(Entries taken from a collection)
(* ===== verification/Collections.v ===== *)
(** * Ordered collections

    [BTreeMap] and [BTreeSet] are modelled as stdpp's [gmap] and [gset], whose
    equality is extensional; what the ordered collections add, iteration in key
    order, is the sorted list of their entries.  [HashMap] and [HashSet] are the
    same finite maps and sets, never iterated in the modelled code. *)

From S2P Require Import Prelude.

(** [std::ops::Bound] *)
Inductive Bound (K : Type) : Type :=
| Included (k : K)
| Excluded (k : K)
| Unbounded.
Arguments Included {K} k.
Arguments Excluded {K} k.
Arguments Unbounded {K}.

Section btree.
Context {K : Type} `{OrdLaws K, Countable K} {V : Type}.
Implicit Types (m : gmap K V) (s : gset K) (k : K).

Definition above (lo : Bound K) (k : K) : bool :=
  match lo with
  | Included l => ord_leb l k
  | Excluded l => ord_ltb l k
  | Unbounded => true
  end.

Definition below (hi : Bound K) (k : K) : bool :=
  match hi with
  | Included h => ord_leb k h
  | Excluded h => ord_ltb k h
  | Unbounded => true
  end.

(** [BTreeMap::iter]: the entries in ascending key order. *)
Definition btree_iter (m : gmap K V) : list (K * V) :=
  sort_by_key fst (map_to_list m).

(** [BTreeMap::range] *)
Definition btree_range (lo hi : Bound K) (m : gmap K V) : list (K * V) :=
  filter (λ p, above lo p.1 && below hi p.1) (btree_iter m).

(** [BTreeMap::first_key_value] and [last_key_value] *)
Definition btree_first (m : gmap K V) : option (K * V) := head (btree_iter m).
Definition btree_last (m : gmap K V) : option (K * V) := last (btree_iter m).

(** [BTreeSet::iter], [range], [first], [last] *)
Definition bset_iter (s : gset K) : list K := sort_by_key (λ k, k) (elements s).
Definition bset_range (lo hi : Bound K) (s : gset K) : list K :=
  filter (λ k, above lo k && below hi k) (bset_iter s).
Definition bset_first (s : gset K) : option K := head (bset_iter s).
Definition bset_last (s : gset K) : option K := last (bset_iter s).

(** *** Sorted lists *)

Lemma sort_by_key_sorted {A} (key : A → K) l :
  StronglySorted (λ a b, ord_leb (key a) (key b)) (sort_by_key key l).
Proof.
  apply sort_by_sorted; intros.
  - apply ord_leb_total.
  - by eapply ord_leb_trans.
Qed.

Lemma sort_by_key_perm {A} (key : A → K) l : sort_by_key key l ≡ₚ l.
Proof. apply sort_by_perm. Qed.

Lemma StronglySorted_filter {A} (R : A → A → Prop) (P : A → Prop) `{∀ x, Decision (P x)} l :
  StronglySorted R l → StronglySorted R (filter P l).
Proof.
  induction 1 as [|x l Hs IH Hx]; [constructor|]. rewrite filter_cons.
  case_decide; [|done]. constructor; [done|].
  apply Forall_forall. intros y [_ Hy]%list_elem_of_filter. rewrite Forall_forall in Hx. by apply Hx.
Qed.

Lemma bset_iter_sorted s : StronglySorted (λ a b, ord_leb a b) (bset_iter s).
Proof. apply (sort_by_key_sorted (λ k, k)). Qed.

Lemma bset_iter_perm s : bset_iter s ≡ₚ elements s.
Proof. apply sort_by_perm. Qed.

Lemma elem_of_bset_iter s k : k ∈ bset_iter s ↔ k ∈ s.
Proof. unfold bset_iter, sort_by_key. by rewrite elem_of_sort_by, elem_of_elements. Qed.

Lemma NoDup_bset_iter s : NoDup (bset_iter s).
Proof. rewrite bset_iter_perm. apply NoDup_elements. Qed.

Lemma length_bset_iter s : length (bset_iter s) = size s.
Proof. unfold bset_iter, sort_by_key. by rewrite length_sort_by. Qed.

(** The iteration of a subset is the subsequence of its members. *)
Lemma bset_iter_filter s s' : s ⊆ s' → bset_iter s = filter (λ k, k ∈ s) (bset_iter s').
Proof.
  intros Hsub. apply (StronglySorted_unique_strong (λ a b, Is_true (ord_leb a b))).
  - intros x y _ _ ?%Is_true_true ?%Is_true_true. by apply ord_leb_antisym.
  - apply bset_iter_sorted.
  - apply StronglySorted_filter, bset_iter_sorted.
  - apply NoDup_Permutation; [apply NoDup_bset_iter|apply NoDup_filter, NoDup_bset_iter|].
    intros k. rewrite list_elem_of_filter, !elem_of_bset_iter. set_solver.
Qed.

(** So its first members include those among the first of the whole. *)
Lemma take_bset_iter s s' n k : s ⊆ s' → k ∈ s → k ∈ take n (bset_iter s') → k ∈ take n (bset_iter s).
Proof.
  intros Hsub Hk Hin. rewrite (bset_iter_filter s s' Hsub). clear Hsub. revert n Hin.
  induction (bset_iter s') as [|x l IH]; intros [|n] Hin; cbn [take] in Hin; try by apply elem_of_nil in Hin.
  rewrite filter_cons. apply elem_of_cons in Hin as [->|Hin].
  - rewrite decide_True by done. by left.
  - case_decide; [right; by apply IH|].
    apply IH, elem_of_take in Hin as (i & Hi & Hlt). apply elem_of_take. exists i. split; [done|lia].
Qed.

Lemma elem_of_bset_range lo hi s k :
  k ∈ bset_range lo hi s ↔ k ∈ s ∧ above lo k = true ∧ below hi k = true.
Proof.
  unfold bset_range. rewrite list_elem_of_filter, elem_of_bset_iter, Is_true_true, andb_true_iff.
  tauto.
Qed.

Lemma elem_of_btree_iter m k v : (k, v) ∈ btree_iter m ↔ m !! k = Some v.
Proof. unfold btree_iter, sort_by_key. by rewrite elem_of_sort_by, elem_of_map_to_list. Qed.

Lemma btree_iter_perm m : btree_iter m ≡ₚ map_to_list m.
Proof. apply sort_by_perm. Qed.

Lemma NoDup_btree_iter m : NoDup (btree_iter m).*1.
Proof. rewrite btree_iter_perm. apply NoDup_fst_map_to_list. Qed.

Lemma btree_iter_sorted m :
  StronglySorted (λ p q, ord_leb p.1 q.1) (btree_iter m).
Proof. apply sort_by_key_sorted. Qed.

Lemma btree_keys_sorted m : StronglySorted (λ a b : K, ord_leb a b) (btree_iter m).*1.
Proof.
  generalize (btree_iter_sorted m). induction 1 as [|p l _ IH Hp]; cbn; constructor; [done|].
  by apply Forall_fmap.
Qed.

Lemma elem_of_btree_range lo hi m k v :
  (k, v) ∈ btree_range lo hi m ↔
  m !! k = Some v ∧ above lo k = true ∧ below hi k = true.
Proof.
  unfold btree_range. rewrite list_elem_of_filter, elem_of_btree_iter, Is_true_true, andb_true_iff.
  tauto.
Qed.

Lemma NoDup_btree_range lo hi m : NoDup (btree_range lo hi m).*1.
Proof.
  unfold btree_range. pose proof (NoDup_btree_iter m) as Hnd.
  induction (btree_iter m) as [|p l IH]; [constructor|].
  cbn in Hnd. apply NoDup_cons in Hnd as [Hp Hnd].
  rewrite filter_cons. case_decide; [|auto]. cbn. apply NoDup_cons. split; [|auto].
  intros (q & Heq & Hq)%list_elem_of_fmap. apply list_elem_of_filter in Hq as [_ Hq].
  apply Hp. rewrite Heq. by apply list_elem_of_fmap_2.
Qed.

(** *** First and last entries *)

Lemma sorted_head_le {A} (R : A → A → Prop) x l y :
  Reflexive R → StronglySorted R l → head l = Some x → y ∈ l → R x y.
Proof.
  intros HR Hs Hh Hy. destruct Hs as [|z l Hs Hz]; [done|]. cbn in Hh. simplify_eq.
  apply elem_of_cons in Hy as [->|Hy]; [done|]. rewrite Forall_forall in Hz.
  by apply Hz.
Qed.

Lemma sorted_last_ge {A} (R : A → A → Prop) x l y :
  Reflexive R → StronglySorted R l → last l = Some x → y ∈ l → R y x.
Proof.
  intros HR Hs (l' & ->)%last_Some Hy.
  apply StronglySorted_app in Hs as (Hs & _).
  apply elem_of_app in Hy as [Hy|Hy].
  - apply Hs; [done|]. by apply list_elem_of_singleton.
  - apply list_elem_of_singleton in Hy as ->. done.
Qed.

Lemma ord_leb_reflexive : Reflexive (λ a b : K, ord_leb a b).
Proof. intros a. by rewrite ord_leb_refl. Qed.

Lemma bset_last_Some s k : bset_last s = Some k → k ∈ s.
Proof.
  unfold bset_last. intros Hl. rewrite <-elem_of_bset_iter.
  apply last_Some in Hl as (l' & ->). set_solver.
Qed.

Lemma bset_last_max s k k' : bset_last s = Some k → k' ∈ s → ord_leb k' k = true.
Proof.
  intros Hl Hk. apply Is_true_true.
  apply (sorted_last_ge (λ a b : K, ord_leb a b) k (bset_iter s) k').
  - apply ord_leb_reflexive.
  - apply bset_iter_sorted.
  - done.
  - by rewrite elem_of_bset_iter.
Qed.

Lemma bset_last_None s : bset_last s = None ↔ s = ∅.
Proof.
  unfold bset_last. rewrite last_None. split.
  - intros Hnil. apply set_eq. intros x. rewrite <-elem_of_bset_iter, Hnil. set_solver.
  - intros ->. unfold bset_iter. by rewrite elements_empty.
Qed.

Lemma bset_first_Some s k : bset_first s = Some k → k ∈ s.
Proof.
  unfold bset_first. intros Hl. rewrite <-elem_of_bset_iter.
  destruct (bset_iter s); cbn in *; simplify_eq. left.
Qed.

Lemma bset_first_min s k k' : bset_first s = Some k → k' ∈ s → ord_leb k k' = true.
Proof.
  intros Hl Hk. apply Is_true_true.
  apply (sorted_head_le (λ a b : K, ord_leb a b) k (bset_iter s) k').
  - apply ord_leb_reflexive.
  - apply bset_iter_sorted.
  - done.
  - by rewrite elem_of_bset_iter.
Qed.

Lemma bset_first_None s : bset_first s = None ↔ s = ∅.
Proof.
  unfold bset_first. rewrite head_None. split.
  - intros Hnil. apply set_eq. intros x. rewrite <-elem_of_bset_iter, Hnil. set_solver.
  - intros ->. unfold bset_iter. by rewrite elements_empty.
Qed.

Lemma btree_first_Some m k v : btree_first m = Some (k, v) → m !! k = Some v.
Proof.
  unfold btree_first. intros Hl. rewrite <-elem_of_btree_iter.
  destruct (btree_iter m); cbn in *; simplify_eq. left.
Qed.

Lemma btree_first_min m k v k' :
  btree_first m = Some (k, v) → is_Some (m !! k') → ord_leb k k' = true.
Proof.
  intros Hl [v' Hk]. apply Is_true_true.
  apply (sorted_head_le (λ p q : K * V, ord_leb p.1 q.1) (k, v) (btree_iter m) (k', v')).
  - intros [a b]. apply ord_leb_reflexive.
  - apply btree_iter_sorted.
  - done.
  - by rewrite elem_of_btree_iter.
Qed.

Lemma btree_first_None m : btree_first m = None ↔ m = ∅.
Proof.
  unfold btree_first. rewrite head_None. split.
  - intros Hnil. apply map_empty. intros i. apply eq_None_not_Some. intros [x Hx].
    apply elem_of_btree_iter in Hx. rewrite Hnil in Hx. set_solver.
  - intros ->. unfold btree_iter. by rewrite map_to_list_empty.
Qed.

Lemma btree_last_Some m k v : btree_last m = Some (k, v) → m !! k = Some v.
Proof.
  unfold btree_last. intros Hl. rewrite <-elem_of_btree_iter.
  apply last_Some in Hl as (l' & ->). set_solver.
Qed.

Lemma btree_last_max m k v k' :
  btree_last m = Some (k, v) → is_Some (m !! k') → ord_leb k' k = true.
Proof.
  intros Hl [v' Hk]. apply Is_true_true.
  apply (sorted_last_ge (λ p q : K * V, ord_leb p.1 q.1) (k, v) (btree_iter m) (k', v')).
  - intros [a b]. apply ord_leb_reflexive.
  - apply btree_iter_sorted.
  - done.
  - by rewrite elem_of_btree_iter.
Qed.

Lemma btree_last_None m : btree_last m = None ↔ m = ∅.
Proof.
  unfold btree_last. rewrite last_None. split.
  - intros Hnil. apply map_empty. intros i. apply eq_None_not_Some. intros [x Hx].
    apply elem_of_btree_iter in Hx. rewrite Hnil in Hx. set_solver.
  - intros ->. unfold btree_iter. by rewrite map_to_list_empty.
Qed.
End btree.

WORK INSTRUCTIONS
Please write out, exactly as they appear, the line that contains "Lemma btree_first_min m" and every line after it up to the end of the entries above, and no others.

RESULT FOR THIS TASK
Lemma btree_first_min m k v k' :
  btree_first m = Some (k, v) → is_Some (m !! k') → ord_leb k k' = true.
Proof.
  intros Hl [v' Hk]. apply Is_true_true.
  apply (sorted_head_le (λ p q : K * V, ord_leb p.1 q.1) (k, v) (btree_iter m) (k', v')).
  - intros [a b]. apply ord_leb_reflexive.
  - apply btree_iter_sorted.
  - done.
  - by rewrite elem_of_btree_iter.
Qed.

Lemma btree_first_None m : btree_first m = None ↔ m = ∅.
Proof.
  unfold btree_first. rewrite head_None. split.
  - intros Hnil. apply map_empty. intros i. apply eq_None_not_Some. intros [x Hx].
    apply elem_of_btree_iter in Hx. rewrite Hnil in Hx. set_solver.
  - intros ->. unfold btree_iter. by rewrite map_to_list_empty.
Qed.

Lemma btree_last_Some m k v : btree_last m = Some (k, v) → m !! k = Some v.
Proof.
  unfold btree_last. intros Hl. rewrite <-elem_of_btree_iter.
  apply last_Some in Hl as (l' & ->). set_solver.
Qed.

Lemma btree_last_max m k v k' :
  btree_last m = Some (k, v) → is_Some (m !! k') → ord_leb k' k = true.
Proof.
  intros Hl [v' Hk]. apply Is_true_true.
  apply (sorted_last_ge (λ p q : K * V, ord_leb p.1 q.1) (k, v) (btree_iter m) (k', v')).
  - intros [a b]. apply ord_leb_reflexive.
  - apply btree_iter_sorted.
  - done.
  - by rewrite elem_of_btree_iter.
Qed.

Lemma btree_last_None m : btree_last m = None ↔ m = ∅.
Proof.
  unfold btree_last. rewrite last_None. split.
  - intros Hnil. apply map_empty. intros i. apply eq_None_not_Some. intros [x Hx].
    apply elem_of_btree_iter in Hx. rewrite Hnil in Hx. set_solver.
  - intros ->. unfold btree_iter. by rewrite map_to_list_empty.
Qed.
End btree.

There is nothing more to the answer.